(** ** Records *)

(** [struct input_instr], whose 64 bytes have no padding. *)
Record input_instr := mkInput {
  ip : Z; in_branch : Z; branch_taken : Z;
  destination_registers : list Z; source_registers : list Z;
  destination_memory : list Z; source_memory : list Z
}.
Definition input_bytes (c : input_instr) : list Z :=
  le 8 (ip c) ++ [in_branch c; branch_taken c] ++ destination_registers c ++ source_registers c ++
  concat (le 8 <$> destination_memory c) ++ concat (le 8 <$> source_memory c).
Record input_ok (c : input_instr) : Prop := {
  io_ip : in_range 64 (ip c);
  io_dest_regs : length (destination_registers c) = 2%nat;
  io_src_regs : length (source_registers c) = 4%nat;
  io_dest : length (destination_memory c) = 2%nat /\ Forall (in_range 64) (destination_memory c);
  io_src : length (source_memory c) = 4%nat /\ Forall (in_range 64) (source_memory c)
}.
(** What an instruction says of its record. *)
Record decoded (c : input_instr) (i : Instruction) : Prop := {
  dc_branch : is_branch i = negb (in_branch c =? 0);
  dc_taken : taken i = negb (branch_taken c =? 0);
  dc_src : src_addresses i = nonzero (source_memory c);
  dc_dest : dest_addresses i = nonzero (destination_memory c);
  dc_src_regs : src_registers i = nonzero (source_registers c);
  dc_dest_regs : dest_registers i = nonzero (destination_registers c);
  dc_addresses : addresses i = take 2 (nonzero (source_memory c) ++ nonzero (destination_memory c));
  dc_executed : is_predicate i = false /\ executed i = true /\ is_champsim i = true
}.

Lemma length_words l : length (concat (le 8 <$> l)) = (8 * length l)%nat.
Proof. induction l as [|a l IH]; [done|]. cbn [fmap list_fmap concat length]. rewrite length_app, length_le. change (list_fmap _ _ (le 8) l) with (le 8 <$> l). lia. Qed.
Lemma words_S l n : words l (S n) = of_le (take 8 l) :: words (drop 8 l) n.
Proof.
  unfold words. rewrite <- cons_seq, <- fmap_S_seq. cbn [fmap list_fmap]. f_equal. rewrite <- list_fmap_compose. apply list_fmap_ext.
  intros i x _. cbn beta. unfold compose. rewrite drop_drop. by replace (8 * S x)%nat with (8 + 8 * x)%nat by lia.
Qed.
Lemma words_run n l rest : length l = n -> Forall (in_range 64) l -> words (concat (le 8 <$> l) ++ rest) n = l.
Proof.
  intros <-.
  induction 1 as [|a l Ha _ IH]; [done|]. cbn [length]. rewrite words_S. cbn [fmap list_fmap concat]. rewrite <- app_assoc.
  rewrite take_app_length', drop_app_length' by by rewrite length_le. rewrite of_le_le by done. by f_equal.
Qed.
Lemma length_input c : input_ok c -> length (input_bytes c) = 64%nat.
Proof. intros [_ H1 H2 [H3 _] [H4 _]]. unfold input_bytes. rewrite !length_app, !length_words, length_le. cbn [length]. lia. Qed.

────

§ Instructions for the task
Return, word for word, the lines of the data above from the line with "(** What an" through the line with "dc_src : src_addresses", inclusive.

§ Written answer
(** What an instruction says of its record. *)
Record decoded (c : input_instr) (i : Instruction) : Prop := {
  dc_branch : is_branch i = negb (in_branch c =? 0);
  dc_taken : taken i = negb (branch_taken c =? 0);
  dc_src : src_addresses i = nonzero (source_memory c);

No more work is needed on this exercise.